Точно так же Тельнов относился к тому, что происходило в России – в Советской России. Ему думалось, что, мол, – ну, революция! Это когда ничего не имущие восстали против всё имущих: надоели крестьянам помещики. Так было всегда: и при Алексее, и при сыне его Петре, и при Екатерине, и после реформ Александра, не говоря уже о Николае одном и Николае другом. Всегда «красный петух» заревал на русских горизонтах. А декабристы? Чего они стоили? Те и вовсе – свои против своих! Значит, недаром? Не потому ли в Гражданскую было так много крови? Хотя тут почти понятно – одни у других отобрали и вроде как себе поимели.

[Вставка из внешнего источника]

Definition compact (maxTerminalRecords terminalRetentionMs : option Z) : M (list string) :=
  found ← records;
  let l := map plain_record found in
  let terminalRecords := merge_sort newest_first (List.filter (prunable l) l) in
  let by_count :=
    match maxTerminalRecords with
    | Some n => if 0 <=? n then drop (Z.to_nat n) terminalRecords else []
    | None => []
    end in
  by_age ← (match terminalRetentionMs with
            | Some ms =>
                if 0 <=? ms then
                  t ← read_clock;
                  mret (List.filter (older_than (t ← t; Some (t - ms))) terminalRecords)
                else mret []
            | None => mret []
            end : M (list log_record));
  let deletedRecordIds := fold_left add_id (by_count ++ by_age) [] in
  match deletedRecordIds with
  | [] => mret []
  | _ => _ ← on_store (deleteRecords (storageKey e) deletedRecordIds); mret deletedRecordIds
  end.

End operations.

Так ведь и не поимели! Большевики раздали землю колхозам, то есть себе, а не крестьянам, как обещали. И заводы не достались рабочим! Были морозовские и путиловские, а стали?..
А сейчас Сталин своих передушил! Зачем же своих душить? Или только тех, кто переметнулся? Так уж больно много! И не могли все – переметнуться!
Тельнов помнил, с каким трудом Александр Петрович Адельберг сдерживал слёзы, когда узнал, что его бывшего командира – командующего Заамурским округом пограничной стражи генерала Мартынова, ставшего красным генералом, с часами которого он не расстаётся до сих пор, – год назад чекисты расстреляли у себя на Лубянке. Или не на Лубянке, это неизвестно. А известно то, что Мартынов к тому времени был уже никто в Красной армии, за десять лет до этого он вышел в отставку по возрасту. Так нет же, не пожалели старика. Не пожалели! И это в его-то семьдесят три года. Так, спрашивается, что же это за власть в России? И за что тогда столько людей угробили друг друга и до сих пор продолжают?
Ответа у Тельнова не было, он только понимал, что так нельзя.
Осознание политграмоты произошло у него, когда несколько лет назад, то ли в тридцать четвёртом, то ли в тридцать пятом году, фашисты по наущению японцев, а об этом гудел весь город, убили трёх харбинцев, а голову одного из них, какого-то Огнева, забросили аж во двор советского консульства. А кто они были, эти люди? Да не бог весть кто! Никому не известные! И зачем было забрасывать чью-то голову в советское консульство? Просто зверство, вот и всё. Как с теми казаками, которые, несмотря на прошедшие уже годы, так и не были забыты Кузьмой Ильичом. Они ему запомнились навек. И многое из того, что происходило в его жизни и в жизни окружающих его людей, воспринималось и оценивалось им через призму того случая на той маленькой, забытой богом сибирской станции.
«И все рассказывают про светлое будущее! Фашисты, что ли, – светлое будущее? Или НКВД – светлое будущее? Нету его – светлого!.. Вот такая она, «русская идея», всех нас и придавила, точно камнем», – думал старик.
Он разделся и лёг, и лампу погасил, и мешочек с иконками уложил в комодик, Аннушкин подарок: «Спасибо ей! Вот это – светлое настоящее! Даром что страна эта – Маньчжурия, а только здесь русские могут оставаться русскими».